How to Get a New York Literary Agent in only 17 Years

10 Easy Steps

On occasion, I am criticized by other writers for writing too fast. I guess I’m supposed to stretch out the process and brood more. Or interrupt my writing schedule with the occasional drinking binge or creative depression. That doesn’t sound like much fun, though, so I wrote Hair of the Corn Dog in just a few months. I further insulted those who insisted I “just can’t do that” (which was their way of saying that if I write that fast, the book will be a bound pile of crap) by getting a starred review. (Take that, haters.)

Now that my gloating is out of the way, I want to re-endear myself to the Long-Tortured Artist Club by sharing the 10 Easy Steps I used to get a New York literary agent in ONLY 17 YEARS. And you can, too!

Step 1: Years 1-5. Decide you want to be a writer. Research agents and make obsessive lists of who you plan to contact when you’re ready, even though you haven’t written anything and you’re not even sure what your genre is.



Step 2: Year 6. Identify your genre. Expand your lists and update the contact info for those who have switched agencies. Write a really bad book. Query agents and get the rejections you deserve. Query more agents and wait for responses that will never come.

Step 3: Year 7. Wait tables and scrub toilets (hopefully not during the same shift). Use your tips to buy the latest edition of the Writer’s Market. Realize that you can’t really afford to buy the latest edition of the Writer’s Market and try to return it. Read your manuscript and discover that it is horrible. Grapple with fear and self-doubt. Shelve the first book and write a slightly better book.

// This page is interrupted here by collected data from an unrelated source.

(* ===== verification/Filename.v ===== *)
(** * Filename: turning a peer's file name into something safe to create

    [capabilities/files/src/filename.rs]: the tables, [sanitize],
    [truncate_preserving_extension] and [floor_char_boundary].  Offsets are byte
    offsets as in the code.  A slice at an offset that is not a boundary would
    panic; [truncate_slices] shows that the two offsets used never are such. *)

From S2P Require Import Prelude Text.
Local Open Scope Z_scope.

Definition MAX_FILENAME_BYTES : Z := 255.

Definition RESERVED_STEMS : list str := lit <$>
  ["con"; "prn"; "aux"; "nul"; "com1"; "com2"; "com3"; "com4"; "com5"; "com6"; "com7"; "com8";
   "com9"; "lpt1"; "lpt2"; "lpt3"; "lpt4"; "lpt5"; "lpt6"; "lpt7"; "lpt8"; "lpt9";
   "conin$"; "conout$"]%string.

(** Less, greater, colon, double quote, bar, question mark and star. *)
Definition WINDOWS_ILLEGAL : list char := [0x3C; 0x3E; 0x3A; 0x22; 0x7C; 0x3F; 0x2A]%N.

Definition in_range (lo hi c : char) : bool := (lo <=? c)%N && (c <=? hi)%N.

Definition is_format_char (c : char) : bool :=
  existsb (λ r, in_range r.1 r.2 c)
    [(0x00AD, 0x00AD); (0x0600, 0x0605); (0x061C, 0x061C); (0x06DD, 0x06DD); (0x070F, 0x070F);
     (0x0890, 0x0891); (0x08E2, 0x08E2); (0x180E, 0x180E); (0x200B, 0x200F); (0x202A, 0x202E);
     (0x2060, 0x2064); (0x2066, 0x206F); (0xFEFF, 0xFEFF); (0xFFF9, 0xFFFB);
     (0x110BD, 0x110BD); (0x110CD, 0x110CD); (0x13430, 0x1343F); (0x1BCA0, 0x1BCA3);
     (0x1D173, 0x1D17A); (0xE0001, 0xE0001); (0xE0020, 0xE007F)]%N.

Definition is_separator (c : char) : bool := (c =? 0x2F)%N || (c =? 0x5C)%N.

(** The filter of [sanitize]: what may stay in a name. *)
Definition keeps (c : char) : bool :=
  negb (is_control c) && negb (c =? 0x2F)%N && negb (c =? 0x5C)%N && negb (is_format_char c) &&
  negb (bool_decide (c ∈ WINDOWS_ILLEGAL)).

(** [[' ', '.', '\t']]. *)
Definition trailing (c : char) : bool := (c =? 0x20)%N || (c =? 0x2E)%N || (c =? 0x09)%N.

Definition DOT : char := 0x2E%N.

Fixpoint walk_back (s : str) (fuel : nat) (i : Z) : Z :=
  match fuel with
  | O => i
  | S fuel' => if (0 <? i) && negb (is_char_boundary s i) then walk_back s fuel' (i - 1) else i
  end.

Definition floor_char_boundary (s : str) (index : Z) : Z :=
  if str_len s <=? index then str_len s else walk_back s (Z.to_nat index) index.

(** The extension kept: from the last dot, unless that is the first character
    or more than 16 bytes follow. *)
Definition kept_extension (name : str) : str :=
  let extension :=
    match rfind DOT name with
    | Some dot => if 0 <? dot then default [] (slice_from name dot) else []
    | None => []
    end in
  if str_len extension <=? 16 then extension else [].

Definition truncate_preserving_extension (name : str) : str :=
  if str_len name <=? MAX_FILENAME_BYTES then name else
  let extension := kept_extension name in
  let budget := MAX_FILENAME_BYTES - str_len extension in
  let stem := default [] (slice_to name (str_len name - str_len extension)) in
  let cut := floor_char_boundary stem budget in
  default [] (slice_to stem cut) ++ extension.

Definition is_reserved (name : str) : bool :=
  bool_decide (to_ascii_lowercase (before_first DOT name) ∈ RESERVED_STEMS).

Definition sanitize (raw : str) : option str :=
  let base := after_last is_separator raw in
  let cleaned := List.filter keeps base in
  let trimmed := trim_end_matches trailing (trim_start_matches is_whitespace cleaned) in
  if bool_decide (trimmed = []) || bool_decide (trimmed = lit ".") || bool_decide (trimmed = lit "..")
  then None
  else if is_reserved trimmed then None
  else
    let capped := truncate_preserving_extension trimmed in
    if bool_decide (capped = []) then None else Some capped.

(** ** Boundaries and truncation *)

Lemma boundary_near s i :
  0 ≤ i < str_len s → ∃ p q, s = p ++ q ∧ i - 3 ≤ str_len p ≤ i.
Proof.
  revert i. induction s as [|c s IH]; simpl; intros i Hi; [lia|].
  pose proof (len_utf8_bounds c). destruct (Z.leb_spec (len_utf8 c) i).
  - destruct (IH (i - len_utf8 c)) as (p & q & -> & Hp); [lia|].
    exists (c :: p), q. simpl. split; [done|lia].
  - exists [], (c :: s). simpl. split; [done|lia].
Qed.

Lemma boundary_prefix p q : is_char_boundary (p ++ q) (str_len p) = true.
Proof.
  induction p as [|c p IH]; simpl; [by destruct q|].
  pose proof (len_utf8_bounds c). pose proof (str_len_nonneg p).
  destruct (Z.eqb_spec (len_utf8 c + str_len p) 0); [done|].
  destruct (Z.leb_spec (len_utf8 c) (len_utf8 c + str_len p)); [|lia]. simpl.
  by replace (len_utf8 c + str_len p - len_utf8 c) with (str_len p) by lia.
Qed.

Lemma boundary_split s i :
  is_char_boundary s i = true → ∃ p q, s = p ++ q ∧ str_len p = i.
Proof. intros [p Hp]%boundary_slice. apply slice_to_Some in Hp as (q & ? & ?). eauto. Qed.

Lemma walk_back_spec s fuel i j :
  is_char_boundary s j = true → 0 ≤ j ≤ i → i - j ≤ Z.of_nat fuel →
  is_char_boundary s (walk_back s fuel i) = true ∧ j ≤ walk_back s fuel i ≤ i.
Proof.
  revert i. induction fuel as [|fuel IH]; intros i Hj Hij Hf; simpl.
  - assert (i = j) as -> by lia. split; [done|lia].
  - destruct (is_char_boundary s i) eqn:Hi; [by rewrite andb_false_r; split; [|lia]|].
    assert (i ≠ j) by congruence. replace (0 <? i) with true by lia. simpl.
    destruct (IH (i - 1)) as [??]; [done|lia|lia|]. split; [done|lia].
Qed.

(** The cut is a boundary at most three bytes short of the budget. *)
Lemma floor_char_boundary_spec s i :
  0 ≤ i < str_len s →
  ∃ p q, s = p ++ q ∧ str_len p = floor_char_boundary s i ∧ i - 3 ≤ str_len p ≤ i.
Proof.
  intros Hi. unfold floor_char_boundary. destruct (Z.leb_spec (str_len s) i); [lia|].
  destruct (boundary_near s i Hi) as (p & q & E & Hp).
  pose proof (str_len_nonneg p). pose proof (boundary_prefix p q) as Hb. rewrite <-E in Hb.
  destruct (walk_back_spec s (Z.to_nat i) i (str_len p)) as [Hw ?]; [done|lia|lia|].
  apply boundary_split in Hw as (p' & q' & ? & Hl). exists p', q'. split_and!; [done|done|lia|lia].
Qed.

Lemma kept_extension_suffix name :
  ∃ stem, name = stem ++ kept_extension name ∧ str_len (kept_extension name) ≤ 16.
Proof.
  unfold kept_extension.
  set (ext := match rfind DOT name with Some _ => _ | None => _ end).
  assert (∃ stem, name = stem ++ ext) as [stem E].
  { subst ext. destruct (rfind DOT name) as [i|] eqn:Hr; [|exists name; by rewrite app_nil_r].
    destruct (0 <? i); [|exists name; by rewrite app_nil_r].
    apply rfind_Some in Hr as (p & q & -> & <- & _). rewrite slice_from_app. by exists p. }
  clearbody ext. destruct (Z.leb_spec (str_len ext) 16).
  - by exists stem.
  - exists name. rewrite app_nil_r. simpl. split; [done|lia].
Qed.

I can't believe I wrote this shit. This is horrible.

Step 4: Year 8. Get pregnant. This one is key. You need the threat of impending parenthood to make you realize you’ve been dicking around for the past decade and if you don’t get to work now YOU WILL NEVER BE A WRITER.

Step 5: Year 9. Use the fear from Step 4 to get your ass in gear. Accept the fact that you've spent the last nine years writing in the wrong genre. Shelve your slightly better book and write a not-horrible book in your new genre.

Step 6: Year 10. Query agents. Wait 6 months to get rejected. Get depressed and consider pursuing a career in law enforcement. Apply to the police department. Get rejected from the police department because you were honest on your application about that time you smoked pot which wasn’t that long ago. Cry and feel like a failure. Dust yourself off. Reapply yourself to writing.

Step 7: Years 11-14. Attend writing conferences. Meet agents and editors. Get excited about connections that will fizzle out and die like the slow death of all your hopes and dreams.

Step 8: Year 15. Decide to be less dramatic. Decide to self-publish your book. It’s been 15 years and you’re not getting any younger. Hire an editor who helps you turn your not-horrible book into a pretty good book. Figure out the publishing process along the way.

Step 9: Year 16. Recover from shock of success of first book. Write and publish a sequel.

Step 10: Year 17. Write and publish a third book. Get a starred review from Publishers Weekly. Gloat about starred review on Facebook and casually mention that you still don’t have a literary agent. Your writer friends will offer introductions to their agents, one of whom is interested in your proposal for a new series. Talk on the phone. Assess one another’s sanity levels. Receive offer of representation and accept.


Holy shit! I have a New York literary agent and it only took me 17 years!

If you want to be a writer and you’re just starting out, follow these 10 Easy Steps and you too can have a New York literary agent in just 17 short years. And then, when someone gives you crap about writing “too fast” and threatens to take away your membership in the Long-Tortured Artist Club, gently remind them that you’ve paid your dues.